Fixer Fonz

The Ex-Senator Brags About Bonanzas, Hides Behind Pataki

Dominick Carter, the cuddly inquisitor on NY1, went after one of his own recently, grilling former senator and forever fixer Al D'Amato on Wiseguys, the show that regularly features the Fonz, Ed Koch, and Mark Green. Paid to comment on the news, D'Amato had become the news himself, and Carter had to ask him about the $500,000 he was paid to lobby MTA officials in connection with the authority's catastrophically expensive new headquarters.

"My fee was $500,000," acknowledged D'Amato, explaining that "a financial institution" that was completing a $230 million refinancing of the building paid him. "I did call. And indeed we were able to get the process moving so that some of the encumbrances to the sale were removed. But that's a fact. Yes. And I do that."

"But Senator," dogged Dominick continued, "$500,000 for one telephone call?"

"Uh, I didn't set the fee. The people came to me and set it. And, yes, indeed, I've made $13 million for putting together two different companies. And that's what I do."
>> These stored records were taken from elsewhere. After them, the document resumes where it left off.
(** The error that arrives is the error that was raised. *)
Lemma error_carried e : error_fits e -> statusToSignerError (signerErrorToStatus e) = carried e.
Proof.
  intros Hf. unfold signerErrorToStatus, carried. fold (carried_detail e).
  assert (forall code dc grpc, map_get codeToGRPC code = Some grpc -> map_get codeToDetail code = Some dc ->
    1 <= dc <= 5 /\ map_get detailToCode dc = Some code /\ known code = true) as Hmaps.
  { intros code dc grpc. unfold map_get, codeToGRPC, codeToDetail, known, codes. simpl.
    repeat (case_bool_decide; [subst; intros [= <-] [= <-]; split; [vm_compute; split; discriminate|split; reflexivity]|]). done. }
  assert (forall code, map_get codeToGRPC code = None -> known code = false) as Hnone.
  { intros code. unfold map_get, codeToGRPC, known, codes. simpl. repeat (case_bool_decide; [done|]). done. }
  assert (forall code grpc, map_get codeToGRPC code = Some grpc -> exists dc, map_get codeToDetail code = Some dc) as Hsome.
  { intros code grpc. unfold map_get, codeToGRPC, codeToDetail. simpl.
    repeat (case_bool_decide; [by eexists|]). done. }
  destruct (map_get codeToGRPC (CodeOf (Some e))) as [grpc|] eqn:Eg.
  - destruct (Hsome _ _ Eg) as [dc Ed]. destruct (Hmaps _ _ _ Eg Ed) as (Hr & Hm & Hk). rewrite Ed.
    fold (wire_detail dc e). rewrite (detail_read _ _ dc _ e Hr Hf Hm).
    unfold CodeOf, carried_detail in *. by destruct (As e) as [se|]; [rewrite Hk|].
  - replace (map_get codeToDetail CodeInternal) with (Some 5) by (symmetry; vm_compute; reflexivity).
    fold (wire_detail 5 e). rewrite (detail_read _ _ 5 CodeInternal e) by (done || reflexivity).
    apply Hnone in Eg. unfold CodeOf, carried_detail in *. by destruct (As e) as [se|]; [rewrite Eg|].
Qed.

(** ** The gRPC signer *)

Definition wire_request (req : SigningRequest) : SignerWire.SignRequest :=
  SignerWire.MkSignRequest (sq_KeyRef req) (sq_SignMode req) (sq_SignDocBytes req)
    (Some (summaryToProto (sq_Summary req))).
Definition wire_response (r : SigningResponse) : SignerWire.SignResponse :=
  SignerWire.MkSignResponse (sp_KeyRef r) (sp_Signature r) (sp_PubKeyCompressed r).
Definition wire_key (r : PublicKeyResponse) : SignerWire.GetPublicKeyResponse :=
  SignerWire.MkKeyResponse (pk_KeyRef r) (pk_Algorithm r) (pk_PublicKeyCompressed r).

(** What a transport lets through of a signer's answer: a response is checked
    for its lengths and algorithm, an error keeps its typed part. *)
Definition through {A} (ok : A -> bool) (refusal : A -> string) (r : result error A) : result error A :=
  match r with
  | Ok a => if ok a then Ok a else Err (NewError ErrInternal (refusal a))
  | Err e => Err (carried e)
  end.

Definition signature_sized (r : SigningResponse) : bool := (List.length (sp_Signature r) =? 64)%nat.

(** The messages of the exchange fit in memory. *)
Definition answer_fits {A B} (Size : B -> Z) (wire : A -> B) (r : result error A) : Prop :=
  match r with Ok a => SignerWireLaws.fits Size (wire a) | Err e => error_fits e end.

Lemma summary_carried s : summaryFromProto (Some (summaryToProto s)) = s.
Proof. by destruct s. Qed.

(** One exchange over the reference server. *)
Lemma unary_handle {A B} (MA : A -> option bytes) (UA : bytes -> result SignerWire.uerror A)
    (MB : B -> option bytes) (UB : bytes -> result SignerWire.uerror B) (Invoke : channel) f ctx method a :
  (forall raw, Invoke ctx method raw = handle UA MB f ctx raw) ->
  (exists raw, MA a = Some raw /\ UA raw = Ok a) ->
  (forall b, f ctx a = Ok b -> exists raw, MB b = Some raw /\ UB raw = Ok b) ->
  unary MA UB Invoke ctx method a = f ctx a.
Proof.
  intros HI (raw & Hm & Hu) Hb. unfold unary. rewrite Hm, HI. unfold handle. rewrite Hu.
  destruct (f ctx a) as [b|st]; [|done]. destruct (Hb b eq_refl) as (raw' & -> & E). by rewrite E.
Qed.

(** Signing over the reference server. *)
Lemma remote_Sign_eq (backend : TransactionSigner) (ctx : context) (req : SigningRequest)
    (Hq : SignerWireLaws.fits SignerWire.SignRequest_Size (wire_request req))
    (Hr : answer_fits SignerWire.SignResponse_Size wire_response (Signer.Sign backend ctx req)) :
  RemoteSigner.Sign (serve backend) ctx req =
  through signature_sized
    (fun r => "remote signer returned " ++ count (sp_Signature r) ++ "-byte signature")%string
    (Signer.Sign backend ctx req).
Proof.
  unfold RemoteSigner.Sign, svc_Sign. fold (wire_request req).
  assert (Server_Sign backend ctx (wire_request req) =
    match Signer.Sign backend ctx req with
    | Err e => Err (signerErrorToStatus e) | Ok resp => Ok (wire_response resp) end) as Hs.
  { unfold Server_Sign. cbn [wire_request SignerWire.sr_KeyRef SignerWire.sr_SignMode
      SignerWire.sr_SignDocBytes SignerWire.sr_Summary]. rewrite summary_carried. by destruct req. }
  rewrite (unary_handle _ SignerWire.SignRequest_Unmarshal SignerWire.SignResponse_Marshal _ _
             (Server_Sign backend)).
  - rewrite Hs. unfold answer_fits, through in *. destruct (Signer.Sign backend ctx req) as [r|e].
    + unfold signature_sized. simpl. by destruct (_ =? _)%nat; [destruct r|].
    + by rewrite error_carried.
  - intros raw. unfold serve. by rewrite bool_decide_eq_false_2, bool_decide_eq_true_2.
  - by apply SignerWireLaws.SignRequest_roundtrip.
  - rewrite Hs. unfold answer_fits in Hr. destruct (Signer.Sign backend ctx req) as [r|e]; [|done].
    intros b [= <-]. by apply SignerWireLaws.SignResponse_roundtrip.
Qed.

(** C11: the remote signer is the signer behind it.  Over a connection that
    delivers its messages, signing through the gRPC client and the reference
    server, through the marshalled bytes and back, is signing with the backend:
    the same response when the signature has 64 bytes, the same typed error
    otherwise (an untyped one as INTERNAL). *)
Theorem remote_signer_is_its_backend (backend : TransactionSigner) (ctx : context) (req : SigningRequest)
    (Hq : SignerWireLaws.fits SignerWire.SignRequest_Size (wire_request req))
    (Hr : answer_fits SignerWire.SignResponse_Size wire_response (Signer.Sign backend ctx req)) :
  RemoteSigner.Sign (serve backend) ctx req =
  through signature_sized
    (fun r => "remote signer returned " ++ count (sp_Signature r) ++ "-byte signature")%string
    (Signer.Sign backend ctx req).
Proof. by apply remote_Sign_eq. Qed.

Definition key_usable (r : PublicKeyResponse) : bool :=
  bool_decide (pk_Algorithm r = AlgorithmSecp256k1) && (List.length (pk_PublicKeyCompressed r) =? 33)%nat.
Definition key_refusal (r : PublicKeyResponse) : string :=
  if bool_decide (pk_Algorithm r = AlgorithmSecp256k1)
  then "remote signer returned " ++ count (pk_PublicKeyCompressed r) ++ "-byte public key"
  else "remote signer returned unsupported algorithm " ++ pk_Algorithm r.

(** The public key likewise. *)
Lemma remote_key_is_the_backends (backend : TransactionSigner) ctx ref :
  SignerWireLaws.fits SignerWire.GetPublicKeyRequest_Size (SignerWire.MkKeyRequest ref) ->
  answer_fits SignerWire.GetPublicKeyResponse_Size wire_key (Signer.GetPublicKey backend ctx ref) ->
  RemoteSigner.GetPublicKey (serve backend) ctx ref =
  through key_usable key_refusal (Signer.GetPublicKey backend ctx ref).
Proof.
  intros Hq Hr. unfold RemoteSigner.GetPublicKey, svc_GetPublicKey.
  rewrite (unary_handle _ SignerWire.GetPublicKeyRequest_Unmarshal SignerWire.GetPublicKeyResponse_Marshal _ _
             (Server_GetPublicKey backend)).
  - unfold Server_GetPublicKey, answer_fits, through in *. simpl.
    destruct (Signer.GetPublicKey backend ctx ref) as [r|e]; [|by rewrite error_carried].
    unfold key_usable, key_refusal. simpl. destruct (bool_decide (pk_Algorithm r = _)); [|done].
    simpl. by destruct (_ =? _)%nat; [destruct r|].
  - intros raw. unfold serve. by rewrite bool_decide_eq_true_2.
  - by apply SignerWireLaws.GetPublicKeyRequest_roundtrip.
  - unfold Server_GetPublicKey, answer_fits in *. simpl.
    destruct (Signer.GetPublicKey backend ctx ref) as [r|e]; [|done].
    intros b [= <-]. by apply SignerWireLaws.GetPublicKeyResponse_roundtrip.
Qed.

(** *** A peer that cannot be reached *)

(** The transport's own failures carry no detail. *)
Definition unreachable (st : Status) : Prop :=
  st_Details st = [] /\ (st_Code st = Unavailable \/ st_Code st = DeadlineExceeded \/ st_Code st = Canceled).

Lemma unreachable_unavailable st :
  unreachable st -> seen (statusToSignerError st) = ErrSignerDown.
Proof.
  intros [Hd Hc]. unfold statusToSignerError. rewrite Hd. simpl. by destruct Hc as [-> | [-> | ->]].
Qed.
Fifteen years ago, when U.S. Attorney Rudy Giuliani asked Stanley Friedman, the state's most powerful Democratic boss, if he'd made $10,000 for two phone calls, arranging a city lease for a client, Friedman snapped that it was for one call, a boast that pushed the jury to convict him. Despite Alan Greenspan, that's how badly inflated the price of influence is.
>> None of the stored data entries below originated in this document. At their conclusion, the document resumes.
(* ===== verification/Journals.v ===== *)
(** * Journals: the append-only tables

    The ledger, the fee outflows and the fee-wallet spends are only ever
    appended to, and every amount in them is non-negative.  [journals] says
    what becomes of the three under the interference of any workers; the sums
    the kit computes over them never shrink. *)

From stdpp Require Import base list strings relations.
From Stdlib Require Import ZArith Lia String.
From S2P Require Import Prelude Workers Text Storage Database SqlStore SqlLaws Interference.
Import SqlStore SqlLaws Interference.

Open Scope string_scope.
Open Scope list_scope.
Open Scope Z_scope.

Module Journals.

(** [l'] is [l] with rows of non-negative amount appended. *)
Definition grows {R} (amount : R -> Z) (l l' : list R) : Prop :=
  exists k, l' = l ++ k /\ Forall (fun r => 0 <= amount r) k.

Lemma grows_refl {R} amount (l : list R) : grows amount l l.
Proof. exists []. by rewrite app_nil_r. Qed.
Lemma grows_trans {R} amount (a b c : list R) : grows amount a b -> grows amount b c -> grows amount a c.
Proof. intros (k & -> & Hk) (m & -> & Hm). exists (k ++ m). rewrite app_assoc. split; [done|]. by apply Forall_app. Qed.

Record journals (s s' : Store) : Prop := Journals {
  jn_ledger : grows e_AmountBaseUnits (st_ledger s) (st_ledger s');
  jn_fees : grows fo_FeeBaseUnits (st_feeOutflows s) (st_feeOutflows s');
  jn_spends : grows fs_AmountBaseUnits (st_feeFundingSpends s) (st_feeFundingSpends s') }.

#[export] Instance journals_preorder : PreOrder journals.
Proof.
  split; [intros s; split; apply grows_refl|].
  intros a b c [] []. split; eapply grows_trans; eauto.
Qed.

Local Ltac still := intros ? []; split; apply grows_refl.
#[export] Instance journals_deposits : Free journals DepositRecord.  Proof. still. Qed.
#[export] Instance journals_checkpoints : Free journals ScannerCheckpoint.  Proof. still. Qed.
#[export] Instance journals_withdrawals : Free journals WithdrawalRecord.  Proof. still. Qed.
#[export] Instance journals_sequences : Free journals SequenceReservation.  Proof. still. Qed.
#[export] Instance journals_sweeps : Free journals SweepJob.  Proof. still. Qed.
#[export] Instance journals_watched : Free journals WatchedAddress.  Proof. still. Qed.
#[export] Instance journals_controls : Free journals OperationalControls.  Proof. still. Qed.
#[export] Instance journals_audit : Free journals ControlsAuditEntry.  Proof. still. Qed.
#[export] Instance journals_chainReviews : Free journals ChainReviewCondition.  Proof. still. Qed.
#[export] Instance journals_reviews : Free journals ReviewItem.  Proof. still. Qed.
#[export] Instance journals_reports : Free journals ReconciliationReport.  Proof. still. Qed.
#[export] Instance journals_outbox : Free journals OutboxEvent.  Proof. still. Qed.

Lemma amountText_valid v b a : amountText v b = Ok a -> 0 <= v.
Proof. unfold amountText. destruct (Z.ltb_spec v 0); [done|lia]. Qed.

Lemma insert_journals {R} `{Table R} (mk : Z -> R) ixs :
  (forall s id, journals s (set_rows (rows s ++ [mk id]) s)) -> preserves journals (insert_row mk ixs).
Proof. intros Hm s. unfold insert_row. destruct (violation _ _ _); [reflexivity | apply Hm]. Qed.

(** The rest of a method once its amount was found to be valid. *)
Lemma amount_then {A} v b (f : string -> db A) :
  (0 <= v -> forall a, preserves journals (f a)) -> preserves journals (tx_bind (tx_of (amountText v b)) f).
Proof.
  intros Hf s. unfold tx_bind, tx_of. destruct (amountText v b) as [a|] eqn:E; [|reflexivity].
  apply Hf. by eapply amountText_valid.
Qed.

Local Ltac append :=
  repeat first [ apply amount_then; intros ? ? | free_step ];
  apply insert_journals; intros [] ?; split; try apply grows_refl; eexists; split; [reflexivity|];
  (constructor; [done|constructor]).

Lemma Ledger_Append_journals e : preserves journals (Ledger_Append e).
Proof. unfold Ledger_Append, fmtTime. append. Qed.
Lemma AppendFeeOutflow_journals f : preserves journals (Ledger_AppendFeeOutflow f).
Proof. unfold Ledger_AppendFeeOutflow, fmtTime. append. Qed.
Lemma AppendFeeFundingSpend_journals f : preserves journals (Ledger_AppendFeeFundingSpend f).
Proof. unfold Ledger_AppendFeeFundingSpend, fmtTime. append. Qed.

Lemma exec_op_journals o : preserves journals (exec_op o).
Proof.
  destruct o; simpl; unfold void;
    first [ apply preserves_bind; [apply _|apply Ledger_Append_journals|intros ?; apply preserves_ret, _]
          | apply preserves_bind; [apply _|apply AppendFeeOutflow_journals|intros ?; apply preserves_ret, _]
          | apply preserves_bind; [apply _|apply AppendFeeFundingSpend_journals|intros ?; apply preserves_ret, _]
          | unfold Deposits_Insert, Deposits_UpdateStatus, Deposits_GetByID,
              Checkpoints_Set, Withdrawals_Create, Withdrawals_UpdateStatus, Withdrawals_Get,
              Sequences_Reserve, Sequences_UpdateStatus, Sweeps_Create, Sweeps_UpdateStatus, Sweeps_Get,
              Watch_Upsert, Watch_SetActive, Controls_Apply, Controls_Get, getControls, Review_Open,
              Review_Resolve, Review_Get, ChainReview_Open, ChainReview_Resolve, ChainReview_Get,
              Recon_SaveReport, Outbox_Enqueue, Outbox_MarkDispatched, fmtTime, require_rows; solve [free_steps] ].
Qed.

Lemma interference_journals s s' : interference s s' -> journals s s'.
Proof.
  induction 1 as [|s s1 s' [[t ->]|[t ->]] _ IH]; [reflexivity|..]; (etransitivity; [|exact IH]).
  - apply (preserves_with_tx journals).
    apply preserves_for; [typeclasses eauto | apply exec_op_journals].
  - destruct s. split; apply grows_refl.
Qed.

(** ** Sums *)

Lemma sumZ_from l n : fold_left Z.add l n = n + sumZ l.
Proof.
  unfold sumZ. revert n. induction l as [|a l IH]; intros n; cbn [fold_left]; [lia|].
  rewrite (IH (n + a)), (IH (0 + a)). lia.
Qed.
Lemma sumZ_cons a l : sumZ (a :: l) = a + sumZ l.
Proof. unfold sumZ at 1. cbn [fold_left]. rewrite sumZ_from. lia. Qed.
Lemma sumZ_app l1 l2 : sumZ (l1 ++ l2) = sumZ l1 + sumZ l2.
Proof. induction l1 as [|a l1 IH]; simpl; [done|]. rewrite !sumZ_cons, IH. lia. Qed.
Lemma sumZ_nonneg l : Forall (fun v => 0 <= v) l -> 0 <= sumZ l.
Proof. induction 1 as [|v l Hv _ IH]; [done|]. rewrite sumZ_cons. lia. Qed.
Lemma sumZ_perm l l' : l ≡ₚ l' -> sumZ l = sumZ l'.
Proof. induction 1; rewrite ?sumZ_cons; lia || congruence. Qed.

(** The sum over the rows that satisfy [p]. *)
Definition sum_where {R} (amount : R -> Z) (p : R -> bool) (l : list R) : Z :=
  sumZ (map amount (List.filter p l)).

Lemma sum_where_app {R} amount (p : R -> bool) l k :
  sum_where amount p (l ++ k) = sum_where amount p l + sum_where amount p k.
Proof. unfold sum_where. by rewrite List.filter_app, map_app, sumZ_app. Qed.

Lemma sum_where_grows {R} amount (p : R -> bool) l l' :
  grows amount l l' -> sum_where amount p l <= sum_where amount p l'.
Proof.
  intros (k & -> & Hk). rewrite sum_where_app. enough (0 <= sum_where amount p k) by lia.
  apply sumZ_nonneg, Forall_forall. intros v (r & -> & Hr)%list_elem_of_fmap.
  apply list_elem_of_In, List.filter_In in Hr as [Hr _]. rewrite Forall_forall in Hk. apply Hk. by apply list_elem_of_In.
Qed.

End Journals.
But D'Amato did not stop with his own boast of a $13 million fee. He wanted to show how open he was about his insider hustling and, even without a question from Carter about the collapse of the lobbying bill in Albany just four days earlier, he launched into a cynical cheer for reform. "I have no objection," he declared. "I have no problem if the state wants to cover—and the legislature in their wisdom—outside agencies like the MTA, and say that if you do lobby that you'll have to report that. No problem." Pointing out that he discloses his clients under the current law—which only applies to legislative acts—D'Amato said, "If they see fit to expand it, then so be it, and I'll comport with the law."

The camera did not catch D'Amato winking, but he might as well have. His good friends in Albany, George Pataki and Joe Bruno, handpicked for their current posts by D'Amato back in 1994, had sabotaged reform just in time for D'Amato to endorse it. They combined to kill a bill that Frank Padavan, a Republican state senator from Queens, and Pete Grannis, the Manhattan assemblyman, had essentially agreed on, ostensibly with the support of their respective leaders. Both told the Voice that their bill explicitly covered the infamous D'Amato call.
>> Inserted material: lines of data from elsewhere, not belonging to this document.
(** The reads [Sign] makes before it asks for a signature: the withdrawal,
    the controls and the reservation, as the database held them. *)
Definition cleared (id : string) (rec : WithdrawalRecord) (r : SequenceReservation) : Prop :=
  (exists s, Withdrawals_Get id s = (Ok rec, s)) /\
  w_Status rec = WithdrawalTransactionSimulated /\
  (exists s c, Controls_Get (w_ChainID rec) s = (Ok c, s) /\ oc_SigningPaused c = false) /\
  (exists s, Sequences_GetByWorkRef (withdrawal_ref id) s = (Ok r, s)) /\
  r_Status r = SequenceReserved /\
  w_AccountNumber rec = Some (r_AccountNumber r) /\ w_Sequence rec = Some (r_Sequence r).

(** The request describes the approved withdrawal, and its description is
    decoded from the very bytes to be signed. *)
Definition approved (rec : WithdrawalRecord) (r : SequenceReservation) (req : SigningRequest) : Prop :=
  Tx.DeriveSummary (sq_SignDocBytes req) = Ok (sq_Summary req) /\
  sq_KeyRef req = keyRef w (w_SourceAddress rec) /\
  w_ChainID rec = cfg_ChainID (wf_cfg w) /\
  exists fee, w_FeeAmountBaseUnits rec = Some fee /\
    sq_Summary req = MkSummary (w_ChainID rec) (Tx.FormatUint (r_AccountNumber r))
      (Tx.FormatUint (r_Sequence r)) MsgTypeBankSend (w_SourceAddress rec) (w_DestinationAddress rec)
      (Tx.FormatUint (w_AmountBaseUnits rec)) (w_Denom rec) (Tx.FormatUint fee)
      (ss_GasLimit (sq_Summary req)) (w_Memo rec).

Lemma quarantine_silent id from reason s tr res s' :
  exec R (quarantine w id from reason) s tr res s' -> tr = [] /\ res <> Ok tt.
Proof.
  intros H. unfold quarantine, r_bind in H. inv_exec H. destruct a; inv_exec H; subst; done.
Qed.
Lemma quarantinePost_silent id from rid reason s tr res s' :
  exec R (quarantinePostSignature w id from rid reason) s tr res s' -> tr = [] /\ res <> Ok tt.
Proof.
  intros H. unfold quarantinePostSignature, r_bind in H. inv_exec H. destruct a; inv_exec H; subst; done.
Qed.
Lemma senderPubKey_trace src s tr res s' :
  exec R (senderPubKey w src) s tr res s' -> sign_requests tr = [].
Proof.
  intros H. unfold senderPubKey in H. inv_exec H. destruct a as [k|[]]; inv_exec H; done.
Qed.

Lemma Controls_Get_state c s r s' : Controls_Get c s = (r, s') -> s' = s.
Proof.
  unfold Controls_Get, tx_bind, tx_try, getControls, select_row.
  destruct (List.find _ _); by intros [= _ <-].
Qed.

Lemma read_state {A} (m : db A) s a s' :
  (forall s r s', m s = (r, s') -> s' = s) -> with_tx m s = (Ok a, s') -> m s = (Ok a, s).
Proof. intros Hm H. apply with_tx_ok in H. by rewrite <-(Hm _ _ _ H) at 2. Qed.

Lemma Withdrawals_Get_state id s r s' : Withdrawals_Get id s = (r, s') -> s' = s.
Proof. unfold Withdrawals_Get, select_row. destruct (List.find _ _); by intros [= _ <-]. Qed.
Lemma GetByWorkRef_state ref s r s' : Sequences_GetByWorkRef ref s = (r, s') -> s' = s.
Proof. unfold Sequences_GetByWorkRef, select_row. destruct (List.find _ _); by intros [= _ <-]. Qed.

(** [Sign] stops without asking for a signature, or it reaches the signer
    with an approved request. *)
Lemma Sign_phases id s tr res s' :
  exec R (Sign w id) s tr res s' ->
  (sign_requests tr = [] /\ res <> Ok tt) \/
  exists rec r doc sm u s1 tr1 tr2,
    tr = tr1 ++ tr2 /\ sign_requests tr1 = [] /\ cleared id rec r /\ Tx.u_signDocBytes u = doc /\
    approved rec r (MkSigningRequest (keyRef w (w_SourceAddress rec)) SignModeDirect doc sm) /\
    exec R (signAndPersist w id rec r doc sm u) s1 tr2 res s'.
Proof.
  intros H. unfold Sign, r_bind in H.
  apply exec_bind in H as (g & s1 & t1 & t2 & -> & Hg & H). apply exec_stmt in Hg as (-> & s0 & _ & Hg).
  destruct g as [rec|e]; [|left; inv_exec H; by subst]. pose proof (read_state _ _ _ _ (Withdrawals_Get_state id) Hg) as Hget.
  case_bool_decide as Hst; cbn [negb] in H; [|left; inv_exec H; by subst].
  apply exec_bind in H as (c & s2 & t3 & t4 & -> & Hc & H). apply exec_stmt in Hc as (-> & s3 & _ & Hc).
  destruct c as [c|e]; [|left; inv_exec H; by subst]. apply read_state in Hc; [|apply Controls_Get_state].
  destruct (oc_SigningPaused c) eqn:Hp; [left; inv_exec H; by subst|].
  apply exec_bind in H as (r & s4 & t5 & t6 & -> & Hr & H). apply exec_stmt in Hr as (-> & s5 & _ & Hr).
  destruct r as [r|e]; [|left; inv_exec H; by subst]. apply read_state in Hr; [|apply GetByWorkRef_state].
  case_bool_decide as Hrs; cbn [negb] in H; [|left; apply quarantine_silent in H as [-> ?]; done].
  pose proof (Withdrawals_Get_ok _ _ _ _ Hget) as (_ & _ & Hid). rewrite Hid in *.
  destruct (w_AccountNumber rec) as [acct|] eqn:Ha, (w_Sequence rec) as [seq|] eqn:Hq,
    (w_FeeAmountBaseUnits rec) as [fee|] eqn:Hf, (w_GasLimit rec) as [gl|] eqn:Hgl;
    try (left; apply quarantine_silent in H as [-> ?]; done).
  destruct ((acct =? r_AccountNumber r) && (seq =? r_Sequence r)) eqn:Hm; cbn [negb] in H;
    [|left; apply quarantine_silent in H as [-> ?]; done].
  apply andb_true_iff in Hm as [E1%Z.eqb_eq E2%Z.eqb_eq]. subst acct seq.
  destruct (build_for rec) as [u0|]; [|left; apply quarantine_silent in H as [-> ?]; done].
  apply exec_bind in H as (pk & s6 & t7 & t8 & -> & Hk & H). apply senderPubKey_trace in Hk.
  assert (forall t, sign_requests (t7 ++ t) = sign_requests t) as Htr.
  { intros t. by rewrite sign_requests_app, Hk. }
  destruct pk as [pk|e].
  2:{ left. cbn [app]. rewrite Htr. destruct e; (apply quarantine_silent in H as [-> ?] || inv_exec H); by subst. }
  destruct (Tx.SignDoc _ _ _ _ _ _) as [[[doc sm] u]|] eqn:Hdoc;
    [|left; cbn [app]; rewrite Htr; apply quarantine_silent in H as [-> ?]; done].
  destruct (summaryMismatch _ _ _ _ _ _) eqn:Hmis;
    [left; cbn [app]; rewrite Htr; apply quarantine_silent in H as [-> ?]; done|].
  right. exists rec, r, doc, sm, u, s6, t7, t8. apply summaryMismatch_None in Hmis as [Hsm Hch].
  apply Tx.SignDoc_derived in Hdoc as (Hd & Hu & _).
  split_and!; [done..| |done| |done].
  - unfold cleared. rewrite Ha, Hq. split_and!; eauto.
  - unfold approved. simpl. split_and!; [done..|]. by exists fee.
Qed.

(** The signed transaction in the database: the bytes carry a signature that
    verifies over the approved document, and the hash is their hash. *)
Definition persisted (id : string) (doc sig pk : bytes) (s : Store) : Prop :=
  exists x bz body auth, x ∈ st_withdrawals s /\ w_WithdrawalID x = id /\
    w_Status x = WithdrawalSigned /\ w_TxHash x = Some (Hash.TxHash bz) /\
    marshalTxRaw body auth [sig] = Ok bz /\ (bz <> [] -> w_SignedTxBytes x = bz) /\
    pubkey_VerifySignature pk doc sig = true.

Lemma signTx_ok id rid bz h s s' :
  signTx id rid bz h s = (Ok tt, s') ->
  exists x, x ∈ st_withdrawals s' /\ w_WithdrawalID x = id /\ w_Status x = WithdrawalSigned /\
    w_TxHash x = Some h /\ (bz <> [] -> w_SignedTxBytes x = bz).
Proof.
  intros H. unfold signTx in H. inv_tx1 H. destruct a.
  apply Withdrawals_UpdateStatus_ok in Hm as (_ & x & Hx & Hid & Hst & ->).
  apply Sequences_UpdateStatus_ok in H as (_ & r & _ & _ & _ & ->).
  exists (withdrawal_set WithdrawalSigned (st_now s) (signed_update bz h) x).
  split_and!; [|done..|].
  - rewrite withdrawals_set_sequences, withdrawals_set_rows.
    apply update_rows_elem; [done|]. by apply w_at_true.
  - simpl. by destruct bz.
Qed.

Lemma signAndPersist_ok id rec r doc sm u s tr s' :
  Tx.u_signDocBytes u = doc -> exec R (signAndPersist w id rec r doc sm u) s tr (Ok tt) s' ->
  exists resp,
    answered (CSign (MkSigningRequest (keyRef w (w_SourceAddress rec)) SignModeDirect doc sm)) (Ok resp) ∈ tr /\
    persisted id doc (sp_Signature resp) (sp_PubKeyCompressed resp) s'.
Proof.
  intros Hu H. unfold signAndPersist in H. inv_exec H.
  destruct a as [resp|e]; [|by destruct e; (apply quarantine_silent in H as [_ []] || inv_exec H)].
  destruct (VerifySignedResponse _ _ _) eqn:Hv; [by apply quarantinePost_silent in H as [_ []]|].
  destruct (Tx.Assemble u _) as [[bz h]|] eqn:Hasm; [|by apply quarantinePost_silent in H as [_ []]].
  inv_exec H. apply with_tx_ok, signTx_ok in H as (x & Hx & Hid & Hst & Hh & Hb).
  apply Tx.Assemble_ok in Hasm as (-> & Hmar & _). exists resp. split; [by left|].
  exists x, bz, (Tx.u_bodyBytes u), (Tx.u_authInfoBytes u). split_and!; try done.
  unfold VerifySignedResponse in Hv. case_bool_decide; [done|].
  destruct (Tx.compressed _); [|done]. destruct (_ =? 64)%nat; [|done].
  by destruct (pubkey_VerifySignature _ _ _).
Qed.

Lemma signAndPersist_requests id rec r doc sm u s tr res s' :
  exec R (signAndPersist w id rec r doc sm u) s tr res s' ->
  sign_requests tr = [MkSigningRequest (keyRef w (w_SourceAddress rec)) SignModeDirect doc sm].
Proof.
  intros H. unfold signAndPersist in H. inv_exec H. enough (tr1 = []) as -> by done.
  destruct a as [resp|e]; [|by destruct e; (apply quarantine_silent in H as [-> _] || inv_exec H)].
  destruct (VerifySignedResponse _ _ _); [by apply quarantinePost_silent in H as [-> _]|].
  destruct (Tx.Assemble u _) as [[bz h]|]; [|by apply quarantinePost_silent in H as [-> _]].
  by inv_exec H.
Qed.

End signing.

(** A simulated withdrawal with its reservation, and a signer that answers. *)
Definition ex_simulated : WithdrawalRecord :=
  MkWithdrawal "w1" "k1" "sovr-1" "sovr1src" "sovr1dst" BaseDenom 1500 "memo" (Some 7) (Some 5)
    (Some 80000) (Some 120000) (Some 120) SignModeDirect [] None None None ""
    WithdrawalTransactionSimulated 5 5.
Definition ex_reserved : SequenceReservation :=
  MkReservation 1 "sovr-1" "sovr1src" 7 5 (MkWorkRef WorkWithdrawal "w1") SequenceReserved 5 5.
Definition ex_sign_store : Store := set_rows [ex_reserved] (ex_w_store ex_simulated).
Definition ex_signer : answers :=
  MkAnswers (Err ErrOther) (Err ErrClientNotFound) (Err ErrOther) (Err ErrOther) (Err ErrOther)
    (Err ErrOther) (Ok Sample.key) (Ok (MkSigningResponse "sovr1src" (repeat x01 64) Sample.key)) 0.
Definition ex_sign_run : outcome (result err unit) :=
  run (answering ex_signer) (Sign (X := Sample.sample) ex_workflow "w1") ex_sign_store.


(** ** Confirmation *)

Lemma depth_exact latest height :
  -1 <= latest - height < 2 ^ 63 -> depth latest height = latest - height + 1.
Proof.
  intros H. unfold depth, asU64, Sequences.wrap64.
  rewrite Z.add_mod_idemp_l by lia. rewrite Z.mod_small; lia.
Qed.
But at 4 a.m. on June 20, Pataki suddenly pulled a poison pill substitute out of the air, and put it out on the floor of the senate. Cluttered with loopholes and caveats, the bill arguably would not have required disclosure of the D'Amato bonanza, especially with its language exempting "vendor disputes," which is precisely what led to D'Amato's fee. Indeed, since the Pataki bill only restricted lobbying of "state agencies"—unlike the Grannis bill's reach to "any action by any public official"—it's unclear if authorities like the MTA were included at all. But even if D'Amato's call was covered by the Pataki bill—and Republicans like Padavan say he's not sure it was—the bill was designed to kill reform efforts and it inevitably did.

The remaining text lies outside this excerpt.